[Saved entries]
□ □ □
(* ===== verification/NodeWire.v ===== *)
(** * NodeWire: a wire format for the configuration of a VM

    The manager of a node keeps the configuration of a VM in a file, in the format
    of the [prost] library, which is a parameter of the model ([ConfigCodec]).  A
    format built from self-delimiting bit strings shows that the round trip the
    manager relies on can hold; the examples of [NodeVms.v] run on it. *)

From S2P Require Import Prelude Text Errors Tables Secrets NodeApi Ipv4 Netfilter NodeConfig NodeManager.
From Stdlib Require Import Ascii.
#[local] Open Scope Z_scope.

(** A self-delimiting format: reading gives back the value and the rest. *)
Class Wire (A : Type) := {
  put : A -> list bool;
  take_off : list bool -> option (A * list bool);
  take_put : forall a rest, take_off (put a ++ rest) = Some (a, rest)
}.
Arguments put {A _}.
Arguments take_off {A _}.

#[global] Program Instance bool_wire : Wire bool := {|
  put b := [b]; take_off l := match l with b :: rest => Some (b, rest) | [] => None end |}.
Next Obligation. done. Qed.

Fixpoint put_pos (p : positive) : list bool :=
  match p with
  | xH => [false]
  | xO q => true :: false :: put_pos q
  | xI q => true :: true :: put_pos q
  end.
Fixpoint take_pos (l : list bool) : option (positive * list bool) :=
  match l with
  | false :: rest => Some (xH, rest)
  | true :: b :: l' =>
      '(q, rest) ← take_pos l'; Some (if b : bool then xI q else xO q, rest)
  | _ => None
  end.
Lemma take_put_pos p rest : take_pos (put_pos p ++ rest) = Some (p, rest).
Proof. by induction p as [p IH|p IH|]; simpl; rewrite ?IH. Qed.
#[global] Instance pos_wire : Wire positive := {| take_put := take_put_pos |}.

(** Another type in the format of this one. *)
Program Definition wire_iso {A B} `{Wire B} (f : A -> B) (g : B -> A) (Hgf : forall a, g (f a) = a) : Wire A := {|
  put a := put (f a);
  take_off l := '(b, rest) ← take_off l; Some (g b, rest) |}.
Next Obligation. intros A B HB f g Hgf a rest. simpl. rewrite take_put. simpl. by rewrite Hgf. Qed.

#[global] Program Instance prod_wire {A B} `{Wire A} `{Wire B} : Wire (A * B) := {|
  put p := put p.1 ++ put p.2;
  take_off l := '(a, l1) ← take_off l; '(b, l2) ← take_off l1; Some ((a, b), l2) |}.
Next Obligation. intros A B ?? [a b] rest. simpl. rewrite <-app_assoc, take_put. simpl. by rewrite take_put. Qed.

#[global] Program Instance option_wire {A} `{Wire A} : Wire (option A) := {|
  put o := match o with Some a => true :: put a | None => [false] end;
  take_off l := match l with
                | true :: l' => '(a, rest) ← take_off l'; Some (Some a, rest)
                | false :: l' => Some (None, l')
                | [] => None
                end |}.
Next Obligation. intros A ? [a|] rest; simpl; [|done]. by rewrite take_put. Qed.

Fixpoint take_many {A} `{Wire A} (n : nat) (l : list bool) : option (list A * list bool) :=
  match n with
  | O => Some ([], l)
  | S n' => '(a, l1) ← take_off l; '(xs, l2) ← take_many n' l1; Some (a :: xs, l2)
  end.
Lemma take_many_put {A} `{Wire A} (xs : list A) rest :
  take_many (length xs) (concat (map put xs) ++ rest) = Some (xs, rest).
Proof. induction xs as [|x xs IH]; [done|]. simpl. rewrite <-app_assoc, take_put. simpl. by rewrite IH. Qed.

#[global] Program Instance list_wire {A} `{Wire A} : Wire (list A) := {|
  put xs := put_pos (Pos.of_succ_nat (length xs)) ++ concat (map put xs);
  take_off l := '(p, l1) ← take_pos l; take_many (Nat.pred (Pos.to_nat p)) l1 |}.
Next Obligation.
  intros A ? xs rest. simpl. rewrite <-app_assoc, take_put_pos. simpl.
  rewrite SuccNat2Pos.id_succ. apply take_many_put.
Qed.

#[global] Instance Z_wire : Wire Z :=
  wire_iso (fun z => match z with Z0 => None | Zpos p => Some (true, p) | Zneg p => Some (false, p) end)
    (fun o => match o with None => Z0 | Some (true, p) => Zpos p | Some (false, p) => Zneg p end)
    ltac:(by intros []).
#[global] Instance ascii_wire : Wire ascii :=
  wire_iso (fun c => let 'Ascii a b c d e f g h := c in (a, b, c, d, e, f, g, h))
    (fun t => let '(a, b, c, d, e, f, g, h) := t in Ascii a b c d e f g h) ltac:(by intros []).
#[global] Instance string_wire : Wire string :=
  wire_iso String.list_ascii_of_string String.string_of_list_ascii String.string_of_list_ascii_of_string.

(** The messages. *)
#[global] Instance TokenBucket_wire : Wire TokenBucket :=
  wire_iso (fun x => let 'Build_TokenBucket a b c := x in (a, b, c))
    (fun t => let '(a, b, c) := t in Build_TokenBucket a b c) ltac:(by intros []).
#[global] Instance RateLimiterConfig_wire : Wire RateLimiterConfig :=
  wire_iso (fun x => let 'Build_RateLimiterConfig a b := x in (a, b))
    (fun t => let '(a, b) := t in Build_RateLimiterConfig a b) ltac:(by intros []).
#[global] Instance RateLimitGroupConfig_wire : Wire RateLimitGroupConfig :=
  wire_iso (fun x => let 'Build_RateLimitGroupConfig a b := x in (a, b))
    (fun t => let '(a, b) := t in Build_RateLimitGroupConfig a b) ltac:(by intros []).
#[global] Instance CpuTopology_wire : Wire CpuTopology :=
  wire_iso (fun x => let 'Build_CpuTopology a b c d := x in (a, b, c, d))
    (fun t => let '(a, b, c, d) := t in Build_CpuTopology a b c d) ltac:(by intros []).
#[global] Instance ProtoCpus_wire : Wire ProtoCpus :=
  wire_iso (fun x => let 'Build_ProtoCpus a b c d e := x in (a, b, c, d, e))
    (fun t => let '(a, b, c, d, e) := t in Build_ProtoCpus a b c d e) ltac:(by intros []).
#[global] Instance ProtoMemory_wire : Wire ProtoMemory :=
  wire_iso (fun x => let 'Build_ProtoMemory a b c d e f g h := x in (a, b, c, d, e, f, g, h))
    (fun t => let '(a, b, c, d, e, f, g, h) := t in Build_ProtoMemory a b c d e f g h) ltac:(by intros []).
#[global] Instance ProtoPayload_wire : Wire ProtoPayload :=
  wire_iso (fun x => let 'Build_ProtoPayload a b c d := x in (a, b, c, d))
    (fun t => let '(a, b, c, d) := t in Build_ProtoPayload a b c d) ltac:(by intros []).
#[global] Instance DiskConfig_wire : Wire DiskConfig :=
  wire_iso (fun x => let 'Build_DiskConfig a b c d e f g h i j k l m n o := x in
              (a, b, c, d, e, f, g, h, i, j, k, l, m, n, o))
    (fun t => let '(a, b, c, d, e, f, g, h, i, j, k, l, m, n, o) := t in
              Build_DiskConfig a b c d e f g h i j k l m n o) ltac:(by intros []).
#[global] Instance NetConfig_wire : Wire NetConfig :=
  wire_iso (fun x => let 'Build_NetConfig a b c d e f g h i j k l m n o p q r := x in
              (a, b, c, d, e, f, g, h, i, j, k, l, m, n, o, p, q, r))
    (fun t => let '(a, b, c, d, e, f, g, h, i, j, k, l, m, n, o, p, q, r) := t in
              Build_NetConfig a b c d e f g h i j k l m n o p q r) ltac:(by intros []).
#[global] Instance ProtoDisk_wire : Wire ProtoDisk :=
  wire_iso (fun x => let 'Build_ProtoDisk a b := x in (a, b))
    (fun t => let '(a, b) := t in Build_ProtoDisk a b) ltac:(by intros []).
#[global] Instance ProtoNet_wire : Wire ProtoNet :=
  wire_iso (fun x => let 'Build_ProtoNet a b := x in (a, b))
    (fun t => let '(a, b) := t in Build_ProtoNet a b) ltac:(by intros []).
#[global] Instance RngConfig_wire : Wire RngConfig :=
  wire_iso (fun x => let 'Build_RngConfig a b := x in (a, b))
    (fun t => let '(a, b) := t in Build_RngConfig a b) ltac:(by intros []).
#[global] Instance ConsoleConfig_wire : Wire ConsoleConfig :=
  wire_iso (fun x => let 'Build_ConsoleConfig a b c d := x in (a, b, c, d))
    (fun t => let '(a, b, c, d) := t in Build_ConsoleConfig a b c d) ltac:(by intros []).
#[global] Instance CloudInitConfig_wire : Wire CloudInitConfig :=
  wire_iso (fun x => let 'Build_CloudInitConfig a b c := x in (a, b, c))
    (fun t => let '(a, b, c) := t in Build_CloudInitConfig a b c) ltac:(by intros []).
#[global] Instance VfioDeviceConfig_wire : Wire VfioDeviceConfig :=
  wire_iso (fun x => let 'Build_VfioDeviceConfig a b c := x in (a, b, c))
    (fun t => let '(a, b, c) := t in Build_VfioDeviceConfig a b c) ltac:(by intros []).
#[global] Instance ProtoVfio_wire : Wire ProtoVfio :=
  wire_iso (fun x => let 'Build_ProtoVfio a b := x in (a, b))
    (fun t => let '(a, b) := t in Build_ProtoVfio a b) ltac:(by intros []).
#[global] Instance VsockConfig_wire : Wire VsockConfig :=
  wire_iso (fun x => let 'Build_VsockConfig a b c d := x in (a, b, c, d))
    (fun t => let '(a, b, c, d) := t in Build_VsockConfig a b c d) ltac:(by intros []).
#[global] Instance ProtoVsock_wire : Wire ProtoVsock :=
  wire_iso (fun x => let 'Build_ProtoVsock a b := x in (a, b))
    (fun t => let '(a, b) := t in Build_ProtoVsock a b) ltac:(by intros []).
#[global] Instance CpuPinning_wire : Wire CpuPinning :=
  wire_iso (fun x => let 'Build_CpuPinning a b := x in (a, b))
    (fun t => let '(a, b) := t in Build_CpuPinning a b) ltac:(by intros []).
#[global] Instance NumaPlacement_wire : Wire NumaPlacement :=
  wire_iso (fun x => let 'Build_NumaPlacement a b c := x in (a, b, c))
    (fun t => let '(a, b, c) := t in Build_NumaPlacement a b c) ltac:(by intros []).
#[global] Instance ProtoVmConfig_wire : Wire ProtoVmConfig :=
  wire_iso (fun x => let 'Build_ProtoVmConfig a b c d e f g h i j k l m n o := x in
              (a, b, c, d, e, f, g, h, i, j, k, l, m, n, o))
    (fun t => let '(a, b, c, d, e, f, g, h, i, j, k, l, m, n, o) := t in
              Build_ProtoVmConfig a b c d e f g h i j k l m n o) ltac:(by intros []).

(** Bits as text. *)
Fixpoint bits_to_string (l : list bool) : string :=
  match l with
  | [] => EmptyString
  | b :: l' => String (if b : bool then "1" else "0")%char (bits_to_string l')
  end.
Fixpoint string_to_bits (s : string) : list bool :=
  match s with
  | EmptyString => []
  | String c s' => bool_decide (c = "1"%char) :: string_to_bits s'
  end.
Lemma bits_round_trip l : string_to_bits (bits_to_string l) = l.
Proof. induction l as [|[] l IH]; [done|..]; simpl; by rewrite IH. Qed.

#[global] Program Instance wire_codec : ConfigCodec := {|
  encode_to_vec c := bits_to_string (put c);
  decode_config s := fst <$> take_off (A := ProtoVmConfig) (string_to_bits s) |}.
Next Obligation.
  intros c. cbv beta. rewrite bits_round_trip, <-(app_nil_r (put c)), take_put. done.
Qed.

(** A storage backend that gives every VM a device of its own. *)
#[global] Program Instance set_storage : StorageBackend := {|
  Store := gset string;
  sb_map vm_id config s := ({[ vm_id ]} ∪ s, Ok ("/dev/mapped-" +:+ vm_id));
  sb_unmap vm_id s := s ∖ {[ vm_id ]};
  sb_has_mapping s vm_id := bool_decide (vm_id ∈ s) |}.
Next Obligation. intros vm_id config s s' path [= <- _]. apply bool_decide_eq_true. set_solver. Qed.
□ □ □
## WHAT TO PRODUCE
Each line of the entries that contains the word "Import" should be listed.

## EXERCISE RESPONSE
From S2P Require Import Prelude Text Errors Tables Secrets NodeApi Ipv4 Netfilter NodeConfig NodeManager.
From Stdlib Require Import Ascii.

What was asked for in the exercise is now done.